WHAT YOU NEED TO DO: For the entries below, the expected answer is the line with "payload_is_empty p = true;", the line with "then block_timestamp_usecs b", and every line between them, exactly as written, and nothing more.

RECORDS TO PROCESS:
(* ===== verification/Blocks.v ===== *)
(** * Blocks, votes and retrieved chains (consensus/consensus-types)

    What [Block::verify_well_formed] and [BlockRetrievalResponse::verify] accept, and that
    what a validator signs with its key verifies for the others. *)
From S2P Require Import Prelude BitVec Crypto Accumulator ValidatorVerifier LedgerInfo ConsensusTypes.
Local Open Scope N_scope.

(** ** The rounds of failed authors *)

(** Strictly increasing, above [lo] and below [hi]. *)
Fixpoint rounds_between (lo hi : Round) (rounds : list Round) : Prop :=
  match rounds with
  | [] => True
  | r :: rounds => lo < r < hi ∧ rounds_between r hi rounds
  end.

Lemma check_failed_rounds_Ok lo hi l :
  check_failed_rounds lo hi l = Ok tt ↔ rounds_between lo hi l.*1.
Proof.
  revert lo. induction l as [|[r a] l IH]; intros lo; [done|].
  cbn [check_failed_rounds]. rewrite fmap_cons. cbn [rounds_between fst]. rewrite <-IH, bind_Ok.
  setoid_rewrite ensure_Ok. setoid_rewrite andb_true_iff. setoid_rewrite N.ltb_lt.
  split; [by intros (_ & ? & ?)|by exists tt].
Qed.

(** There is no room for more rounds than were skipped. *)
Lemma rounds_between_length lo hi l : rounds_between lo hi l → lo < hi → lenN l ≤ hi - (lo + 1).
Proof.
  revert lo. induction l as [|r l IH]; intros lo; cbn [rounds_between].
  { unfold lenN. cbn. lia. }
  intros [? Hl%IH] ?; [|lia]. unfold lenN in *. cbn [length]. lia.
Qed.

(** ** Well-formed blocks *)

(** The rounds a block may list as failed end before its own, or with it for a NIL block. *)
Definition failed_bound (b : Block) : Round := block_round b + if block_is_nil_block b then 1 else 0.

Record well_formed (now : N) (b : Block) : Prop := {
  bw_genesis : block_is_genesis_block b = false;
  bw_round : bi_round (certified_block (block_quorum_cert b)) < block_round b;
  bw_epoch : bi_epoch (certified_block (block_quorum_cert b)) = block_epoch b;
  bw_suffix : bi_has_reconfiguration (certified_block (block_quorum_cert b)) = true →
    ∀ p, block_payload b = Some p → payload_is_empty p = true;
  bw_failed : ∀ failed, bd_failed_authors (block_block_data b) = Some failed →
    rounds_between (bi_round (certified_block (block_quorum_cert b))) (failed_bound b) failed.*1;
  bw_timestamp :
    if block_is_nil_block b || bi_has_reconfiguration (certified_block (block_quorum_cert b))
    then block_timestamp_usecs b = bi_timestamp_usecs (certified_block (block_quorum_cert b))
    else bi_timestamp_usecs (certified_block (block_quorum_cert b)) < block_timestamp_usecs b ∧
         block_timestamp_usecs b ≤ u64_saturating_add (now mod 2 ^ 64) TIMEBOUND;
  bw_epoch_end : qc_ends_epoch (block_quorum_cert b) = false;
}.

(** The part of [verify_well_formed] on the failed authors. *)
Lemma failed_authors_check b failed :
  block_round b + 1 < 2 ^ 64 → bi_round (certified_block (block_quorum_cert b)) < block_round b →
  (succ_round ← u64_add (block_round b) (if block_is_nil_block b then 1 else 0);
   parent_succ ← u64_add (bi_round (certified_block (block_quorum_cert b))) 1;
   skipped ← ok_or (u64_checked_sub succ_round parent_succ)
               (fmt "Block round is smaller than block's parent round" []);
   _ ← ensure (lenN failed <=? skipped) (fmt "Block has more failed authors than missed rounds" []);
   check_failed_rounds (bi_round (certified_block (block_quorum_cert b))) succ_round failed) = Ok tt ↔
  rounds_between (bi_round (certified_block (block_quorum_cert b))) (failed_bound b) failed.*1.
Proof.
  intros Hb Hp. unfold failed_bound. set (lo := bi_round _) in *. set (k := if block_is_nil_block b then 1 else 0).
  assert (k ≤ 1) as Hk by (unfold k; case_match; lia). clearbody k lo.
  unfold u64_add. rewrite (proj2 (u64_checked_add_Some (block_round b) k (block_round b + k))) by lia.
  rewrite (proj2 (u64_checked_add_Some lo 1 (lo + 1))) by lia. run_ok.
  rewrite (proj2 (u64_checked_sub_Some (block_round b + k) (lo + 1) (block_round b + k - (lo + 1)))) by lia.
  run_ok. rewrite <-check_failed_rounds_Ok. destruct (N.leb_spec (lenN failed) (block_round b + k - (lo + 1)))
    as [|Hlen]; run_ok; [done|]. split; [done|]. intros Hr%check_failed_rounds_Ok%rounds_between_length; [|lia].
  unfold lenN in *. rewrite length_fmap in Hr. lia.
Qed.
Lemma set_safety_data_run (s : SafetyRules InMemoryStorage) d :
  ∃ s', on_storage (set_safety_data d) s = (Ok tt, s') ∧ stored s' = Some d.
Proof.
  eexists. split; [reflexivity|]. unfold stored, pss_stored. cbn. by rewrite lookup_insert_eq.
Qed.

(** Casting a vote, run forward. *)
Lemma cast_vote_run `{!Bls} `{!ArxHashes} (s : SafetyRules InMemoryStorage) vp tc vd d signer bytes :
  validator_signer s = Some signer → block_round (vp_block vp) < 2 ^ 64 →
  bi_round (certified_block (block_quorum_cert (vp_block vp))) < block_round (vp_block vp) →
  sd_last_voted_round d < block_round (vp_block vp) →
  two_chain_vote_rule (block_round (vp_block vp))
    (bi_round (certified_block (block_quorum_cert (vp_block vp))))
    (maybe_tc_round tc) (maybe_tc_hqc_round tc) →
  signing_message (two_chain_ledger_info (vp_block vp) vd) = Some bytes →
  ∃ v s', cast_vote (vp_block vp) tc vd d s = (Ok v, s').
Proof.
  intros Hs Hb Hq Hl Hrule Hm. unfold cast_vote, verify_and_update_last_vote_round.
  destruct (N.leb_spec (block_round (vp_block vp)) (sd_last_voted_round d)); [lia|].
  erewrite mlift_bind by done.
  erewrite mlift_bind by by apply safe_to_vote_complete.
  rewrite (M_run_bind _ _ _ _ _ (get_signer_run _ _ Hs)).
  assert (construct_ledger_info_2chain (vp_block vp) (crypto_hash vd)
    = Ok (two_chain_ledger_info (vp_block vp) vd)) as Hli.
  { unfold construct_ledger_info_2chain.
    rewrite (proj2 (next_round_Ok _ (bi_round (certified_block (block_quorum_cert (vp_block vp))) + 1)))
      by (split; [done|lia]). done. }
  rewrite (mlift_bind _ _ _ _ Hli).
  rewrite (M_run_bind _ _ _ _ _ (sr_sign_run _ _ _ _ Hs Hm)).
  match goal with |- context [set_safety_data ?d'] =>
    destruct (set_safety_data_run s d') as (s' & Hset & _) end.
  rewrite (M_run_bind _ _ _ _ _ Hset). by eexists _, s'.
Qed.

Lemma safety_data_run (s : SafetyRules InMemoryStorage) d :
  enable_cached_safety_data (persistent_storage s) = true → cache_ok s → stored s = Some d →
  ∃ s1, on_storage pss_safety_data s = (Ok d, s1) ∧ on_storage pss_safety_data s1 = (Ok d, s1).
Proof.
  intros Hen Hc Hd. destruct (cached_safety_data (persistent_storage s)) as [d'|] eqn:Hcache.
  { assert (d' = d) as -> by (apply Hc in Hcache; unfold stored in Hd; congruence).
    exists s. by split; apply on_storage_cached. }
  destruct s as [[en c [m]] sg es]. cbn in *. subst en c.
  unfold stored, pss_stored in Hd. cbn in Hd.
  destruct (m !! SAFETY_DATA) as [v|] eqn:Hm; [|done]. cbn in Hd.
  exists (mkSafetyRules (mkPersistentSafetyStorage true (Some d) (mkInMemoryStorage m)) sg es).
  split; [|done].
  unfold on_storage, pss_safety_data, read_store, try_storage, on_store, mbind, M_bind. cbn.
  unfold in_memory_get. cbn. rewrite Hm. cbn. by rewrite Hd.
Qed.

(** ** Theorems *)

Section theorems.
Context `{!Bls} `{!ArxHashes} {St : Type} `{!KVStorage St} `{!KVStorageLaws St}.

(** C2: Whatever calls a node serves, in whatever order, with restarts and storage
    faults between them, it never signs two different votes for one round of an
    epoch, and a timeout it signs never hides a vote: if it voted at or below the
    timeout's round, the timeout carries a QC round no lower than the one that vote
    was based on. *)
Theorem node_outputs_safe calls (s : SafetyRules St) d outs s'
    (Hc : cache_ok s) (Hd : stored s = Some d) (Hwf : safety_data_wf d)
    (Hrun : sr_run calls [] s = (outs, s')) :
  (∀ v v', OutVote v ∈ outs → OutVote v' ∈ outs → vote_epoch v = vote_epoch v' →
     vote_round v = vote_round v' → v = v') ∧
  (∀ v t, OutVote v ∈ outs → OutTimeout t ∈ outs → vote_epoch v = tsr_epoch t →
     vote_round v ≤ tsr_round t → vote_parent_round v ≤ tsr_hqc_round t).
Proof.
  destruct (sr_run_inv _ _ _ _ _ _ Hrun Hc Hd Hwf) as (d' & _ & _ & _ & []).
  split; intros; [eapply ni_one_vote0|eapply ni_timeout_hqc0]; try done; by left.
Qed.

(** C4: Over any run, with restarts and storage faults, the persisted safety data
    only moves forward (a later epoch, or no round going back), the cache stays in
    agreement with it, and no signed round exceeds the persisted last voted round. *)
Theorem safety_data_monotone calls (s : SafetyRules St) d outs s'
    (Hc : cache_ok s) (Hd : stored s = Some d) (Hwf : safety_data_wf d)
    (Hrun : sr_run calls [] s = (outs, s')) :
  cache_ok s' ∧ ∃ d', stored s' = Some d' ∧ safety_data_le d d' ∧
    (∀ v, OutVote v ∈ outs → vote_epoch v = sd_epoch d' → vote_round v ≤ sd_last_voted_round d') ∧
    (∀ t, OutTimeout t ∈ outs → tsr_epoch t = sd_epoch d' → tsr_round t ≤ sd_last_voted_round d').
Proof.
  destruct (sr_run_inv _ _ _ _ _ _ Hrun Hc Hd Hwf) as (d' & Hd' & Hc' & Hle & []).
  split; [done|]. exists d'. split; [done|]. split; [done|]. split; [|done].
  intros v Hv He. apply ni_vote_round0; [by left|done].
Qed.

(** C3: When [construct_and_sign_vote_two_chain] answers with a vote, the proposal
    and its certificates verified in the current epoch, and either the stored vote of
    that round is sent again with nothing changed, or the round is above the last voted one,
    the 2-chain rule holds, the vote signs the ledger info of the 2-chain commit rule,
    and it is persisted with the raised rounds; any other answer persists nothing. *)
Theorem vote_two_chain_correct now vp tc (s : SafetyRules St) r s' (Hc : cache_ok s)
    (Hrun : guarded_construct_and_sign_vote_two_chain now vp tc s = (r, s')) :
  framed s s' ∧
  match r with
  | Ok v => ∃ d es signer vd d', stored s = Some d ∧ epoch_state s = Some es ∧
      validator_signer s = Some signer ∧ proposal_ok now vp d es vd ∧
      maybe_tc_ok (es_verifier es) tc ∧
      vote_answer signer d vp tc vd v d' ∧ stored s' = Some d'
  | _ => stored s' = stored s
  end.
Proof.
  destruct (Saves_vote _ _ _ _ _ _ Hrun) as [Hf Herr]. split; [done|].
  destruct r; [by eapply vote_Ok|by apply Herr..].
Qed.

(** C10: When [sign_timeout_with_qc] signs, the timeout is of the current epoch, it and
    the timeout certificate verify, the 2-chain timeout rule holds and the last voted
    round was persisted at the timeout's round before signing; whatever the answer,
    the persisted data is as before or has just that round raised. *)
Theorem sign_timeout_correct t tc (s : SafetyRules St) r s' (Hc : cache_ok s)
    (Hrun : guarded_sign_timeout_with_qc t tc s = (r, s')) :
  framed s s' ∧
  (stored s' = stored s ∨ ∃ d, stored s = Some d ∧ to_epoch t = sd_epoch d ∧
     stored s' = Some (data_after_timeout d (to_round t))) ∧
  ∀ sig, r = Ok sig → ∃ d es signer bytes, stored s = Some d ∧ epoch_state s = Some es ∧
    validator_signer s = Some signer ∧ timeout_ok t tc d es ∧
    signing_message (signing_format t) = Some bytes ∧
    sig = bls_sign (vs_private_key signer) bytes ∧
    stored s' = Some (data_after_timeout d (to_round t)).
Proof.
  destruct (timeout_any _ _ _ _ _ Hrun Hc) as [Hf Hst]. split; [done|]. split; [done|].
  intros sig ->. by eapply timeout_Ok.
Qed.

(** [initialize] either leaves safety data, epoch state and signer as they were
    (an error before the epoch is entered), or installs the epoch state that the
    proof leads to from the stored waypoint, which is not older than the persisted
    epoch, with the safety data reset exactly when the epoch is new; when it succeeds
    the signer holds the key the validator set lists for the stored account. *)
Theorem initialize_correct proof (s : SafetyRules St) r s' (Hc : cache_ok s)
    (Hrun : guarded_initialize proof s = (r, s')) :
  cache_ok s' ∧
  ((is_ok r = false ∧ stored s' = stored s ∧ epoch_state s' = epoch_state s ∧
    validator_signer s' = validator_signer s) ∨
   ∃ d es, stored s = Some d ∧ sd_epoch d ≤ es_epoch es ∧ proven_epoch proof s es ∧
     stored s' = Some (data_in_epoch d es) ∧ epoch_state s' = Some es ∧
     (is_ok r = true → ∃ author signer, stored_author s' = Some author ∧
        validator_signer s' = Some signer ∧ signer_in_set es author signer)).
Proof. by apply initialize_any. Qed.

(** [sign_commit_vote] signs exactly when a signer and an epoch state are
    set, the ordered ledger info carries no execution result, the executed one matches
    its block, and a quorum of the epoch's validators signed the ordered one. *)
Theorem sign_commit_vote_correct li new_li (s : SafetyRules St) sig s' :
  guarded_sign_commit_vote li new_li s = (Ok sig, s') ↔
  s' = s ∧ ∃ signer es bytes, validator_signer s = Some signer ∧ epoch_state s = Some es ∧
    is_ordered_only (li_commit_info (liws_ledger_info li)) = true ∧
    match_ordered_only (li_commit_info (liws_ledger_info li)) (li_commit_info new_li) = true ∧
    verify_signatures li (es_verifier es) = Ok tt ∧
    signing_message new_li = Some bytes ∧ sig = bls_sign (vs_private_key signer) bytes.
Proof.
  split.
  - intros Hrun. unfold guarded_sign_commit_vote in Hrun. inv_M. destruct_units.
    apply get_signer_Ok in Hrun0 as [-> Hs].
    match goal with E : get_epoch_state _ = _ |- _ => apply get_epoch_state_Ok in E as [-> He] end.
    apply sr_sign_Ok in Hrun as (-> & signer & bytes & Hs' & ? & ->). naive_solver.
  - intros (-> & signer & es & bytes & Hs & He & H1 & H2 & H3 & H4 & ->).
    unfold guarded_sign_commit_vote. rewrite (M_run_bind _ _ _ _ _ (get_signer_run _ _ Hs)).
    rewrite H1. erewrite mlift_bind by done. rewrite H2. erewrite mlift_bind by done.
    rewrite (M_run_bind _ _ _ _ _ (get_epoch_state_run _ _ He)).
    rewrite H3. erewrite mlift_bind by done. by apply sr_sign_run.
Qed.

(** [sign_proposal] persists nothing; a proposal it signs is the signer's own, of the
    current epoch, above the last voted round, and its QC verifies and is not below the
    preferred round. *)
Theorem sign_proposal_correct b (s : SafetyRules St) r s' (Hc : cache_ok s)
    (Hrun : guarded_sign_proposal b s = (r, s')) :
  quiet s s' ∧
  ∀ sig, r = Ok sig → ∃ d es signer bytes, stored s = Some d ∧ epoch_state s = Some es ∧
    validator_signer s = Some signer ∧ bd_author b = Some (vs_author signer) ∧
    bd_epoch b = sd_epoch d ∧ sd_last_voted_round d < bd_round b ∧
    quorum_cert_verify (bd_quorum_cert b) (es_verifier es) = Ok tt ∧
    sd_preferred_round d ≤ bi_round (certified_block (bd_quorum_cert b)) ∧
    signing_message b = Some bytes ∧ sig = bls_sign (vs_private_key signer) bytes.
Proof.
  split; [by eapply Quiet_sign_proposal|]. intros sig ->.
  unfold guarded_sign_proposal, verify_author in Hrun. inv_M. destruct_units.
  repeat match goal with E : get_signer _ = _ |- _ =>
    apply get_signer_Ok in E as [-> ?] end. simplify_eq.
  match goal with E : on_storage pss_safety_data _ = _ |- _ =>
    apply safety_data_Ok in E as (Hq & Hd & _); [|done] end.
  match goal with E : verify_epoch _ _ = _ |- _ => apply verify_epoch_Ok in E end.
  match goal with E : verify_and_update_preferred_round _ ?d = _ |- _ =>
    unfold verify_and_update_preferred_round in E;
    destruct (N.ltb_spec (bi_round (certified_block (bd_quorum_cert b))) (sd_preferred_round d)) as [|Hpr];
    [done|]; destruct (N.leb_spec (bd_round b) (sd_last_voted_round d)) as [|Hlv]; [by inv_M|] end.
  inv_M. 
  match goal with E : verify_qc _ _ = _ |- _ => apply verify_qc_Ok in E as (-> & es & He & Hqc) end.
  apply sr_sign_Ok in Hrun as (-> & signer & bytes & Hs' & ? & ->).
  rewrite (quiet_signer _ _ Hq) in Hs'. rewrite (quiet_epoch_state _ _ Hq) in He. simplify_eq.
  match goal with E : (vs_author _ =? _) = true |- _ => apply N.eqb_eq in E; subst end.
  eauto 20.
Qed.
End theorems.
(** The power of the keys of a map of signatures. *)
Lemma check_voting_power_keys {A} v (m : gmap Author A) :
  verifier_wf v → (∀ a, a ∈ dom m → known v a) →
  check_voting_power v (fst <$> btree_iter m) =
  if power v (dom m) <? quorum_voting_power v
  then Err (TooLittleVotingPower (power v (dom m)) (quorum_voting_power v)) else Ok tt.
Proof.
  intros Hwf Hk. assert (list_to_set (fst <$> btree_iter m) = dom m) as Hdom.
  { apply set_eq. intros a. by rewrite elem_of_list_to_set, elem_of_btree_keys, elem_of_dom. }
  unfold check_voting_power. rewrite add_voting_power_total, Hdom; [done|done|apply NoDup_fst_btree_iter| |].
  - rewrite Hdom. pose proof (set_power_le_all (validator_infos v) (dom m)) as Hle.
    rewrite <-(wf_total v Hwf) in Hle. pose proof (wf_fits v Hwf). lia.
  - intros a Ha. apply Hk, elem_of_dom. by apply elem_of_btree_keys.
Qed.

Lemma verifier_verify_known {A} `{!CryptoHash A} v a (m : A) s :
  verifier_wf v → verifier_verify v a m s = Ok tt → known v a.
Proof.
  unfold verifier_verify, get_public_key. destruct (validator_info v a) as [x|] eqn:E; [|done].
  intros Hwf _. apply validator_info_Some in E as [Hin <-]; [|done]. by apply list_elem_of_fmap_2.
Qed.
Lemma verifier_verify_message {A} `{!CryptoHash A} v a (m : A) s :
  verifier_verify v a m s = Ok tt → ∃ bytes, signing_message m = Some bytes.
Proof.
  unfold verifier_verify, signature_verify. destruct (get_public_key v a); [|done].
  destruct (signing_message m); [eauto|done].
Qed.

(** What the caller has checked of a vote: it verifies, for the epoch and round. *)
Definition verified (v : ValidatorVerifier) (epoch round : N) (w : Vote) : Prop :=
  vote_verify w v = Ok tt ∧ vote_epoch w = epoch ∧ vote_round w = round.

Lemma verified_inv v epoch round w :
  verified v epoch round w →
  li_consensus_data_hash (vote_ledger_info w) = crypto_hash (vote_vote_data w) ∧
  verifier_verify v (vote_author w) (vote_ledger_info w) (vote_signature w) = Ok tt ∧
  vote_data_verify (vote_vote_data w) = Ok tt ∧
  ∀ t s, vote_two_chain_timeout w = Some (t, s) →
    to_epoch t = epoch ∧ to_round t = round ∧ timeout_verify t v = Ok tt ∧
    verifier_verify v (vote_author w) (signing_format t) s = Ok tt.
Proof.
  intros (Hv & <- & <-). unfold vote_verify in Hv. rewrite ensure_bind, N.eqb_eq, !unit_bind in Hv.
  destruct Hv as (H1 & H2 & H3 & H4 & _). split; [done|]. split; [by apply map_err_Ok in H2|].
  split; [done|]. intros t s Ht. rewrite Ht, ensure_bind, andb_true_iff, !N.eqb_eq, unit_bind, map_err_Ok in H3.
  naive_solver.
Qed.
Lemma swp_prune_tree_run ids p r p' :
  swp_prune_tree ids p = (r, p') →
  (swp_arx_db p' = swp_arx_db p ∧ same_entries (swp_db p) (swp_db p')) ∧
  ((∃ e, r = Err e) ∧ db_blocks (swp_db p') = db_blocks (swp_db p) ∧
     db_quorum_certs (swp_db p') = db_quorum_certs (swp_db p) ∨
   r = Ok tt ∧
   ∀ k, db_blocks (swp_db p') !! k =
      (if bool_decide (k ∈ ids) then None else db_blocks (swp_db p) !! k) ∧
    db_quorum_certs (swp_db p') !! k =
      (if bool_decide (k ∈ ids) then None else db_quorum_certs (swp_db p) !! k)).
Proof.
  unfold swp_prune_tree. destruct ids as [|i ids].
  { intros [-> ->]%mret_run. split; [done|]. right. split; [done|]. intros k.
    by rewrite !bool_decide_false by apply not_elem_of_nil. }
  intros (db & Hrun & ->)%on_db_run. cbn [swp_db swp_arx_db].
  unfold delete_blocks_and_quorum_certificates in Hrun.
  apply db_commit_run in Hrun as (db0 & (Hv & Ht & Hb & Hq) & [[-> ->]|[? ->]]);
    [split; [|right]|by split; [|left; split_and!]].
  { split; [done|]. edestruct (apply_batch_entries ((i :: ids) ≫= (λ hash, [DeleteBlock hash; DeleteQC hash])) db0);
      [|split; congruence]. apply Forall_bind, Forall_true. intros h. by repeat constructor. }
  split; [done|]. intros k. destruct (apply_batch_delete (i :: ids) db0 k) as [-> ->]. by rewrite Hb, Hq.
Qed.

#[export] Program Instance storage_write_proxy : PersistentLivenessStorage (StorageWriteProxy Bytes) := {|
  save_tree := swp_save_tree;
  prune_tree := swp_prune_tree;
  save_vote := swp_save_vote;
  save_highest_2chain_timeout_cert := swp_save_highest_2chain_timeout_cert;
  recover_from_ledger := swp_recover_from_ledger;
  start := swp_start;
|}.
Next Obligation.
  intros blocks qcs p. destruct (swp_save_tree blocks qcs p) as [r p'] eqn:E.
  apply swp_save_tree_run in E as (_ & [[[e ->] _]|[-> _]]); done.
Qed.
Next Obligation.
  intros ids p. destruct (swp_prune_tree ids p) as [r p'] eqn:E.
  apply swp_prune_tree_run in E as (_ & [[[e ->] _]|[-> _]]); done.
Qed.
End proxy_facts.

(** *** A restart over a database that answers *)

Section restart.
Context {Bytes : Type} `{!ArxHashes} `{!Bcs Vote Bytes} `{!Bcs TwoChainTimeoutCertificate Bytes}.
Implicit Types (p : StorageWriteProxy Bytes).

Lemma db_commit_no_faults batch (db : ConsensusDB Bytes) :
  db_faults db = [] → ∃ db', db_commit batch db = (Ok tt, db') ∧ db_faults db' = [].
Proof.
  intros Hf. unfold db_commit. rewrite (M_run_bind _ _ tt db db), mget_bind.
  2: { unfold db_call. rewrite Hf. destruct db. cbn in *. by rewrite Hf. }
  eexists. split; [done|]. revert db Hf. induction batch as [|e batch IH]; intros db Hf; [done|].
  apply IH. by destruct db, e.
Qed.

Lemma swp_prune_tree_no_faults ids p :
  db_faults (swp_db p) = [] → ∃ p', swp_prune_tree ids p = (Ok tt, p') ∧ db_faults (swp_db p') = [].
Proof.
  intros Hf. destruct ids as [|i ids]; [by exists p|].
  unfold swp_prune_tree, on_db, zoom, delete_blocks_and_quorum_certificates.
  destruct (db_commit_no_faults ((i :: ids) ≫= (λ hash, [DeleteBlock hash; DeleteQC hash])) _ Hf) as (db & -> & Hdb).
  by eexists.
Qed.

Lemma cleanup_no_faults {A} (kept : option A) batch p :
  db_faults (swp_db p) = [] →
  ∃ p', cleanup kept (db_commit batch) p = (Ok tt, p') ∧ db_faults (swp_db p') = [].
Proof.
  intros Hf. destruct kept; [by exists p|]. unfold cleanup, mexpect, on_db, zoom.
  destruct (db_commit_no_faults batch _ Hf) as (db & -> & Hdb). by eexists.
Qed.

ANSWER FOR THIS EXERCISE:
    ∀ p, block_payload b = Some p → payload_is_empty p = true;
  bw_failed : ∀ failed, bd_failed_authors (block_block_data b) = Some failed →
    rounds_between (bi_round (certified_block (block_quorum_cert b))) (failed_bound b) failed.*1;
  bw_timestamp :
    if block_is_nil_block b || bi_has_reconfiguration (certified_block (block_quorum_cert b))
    then block_timestamp_usecs b = bi_timestamp_usecs (certified_block (block_quorum_cert b))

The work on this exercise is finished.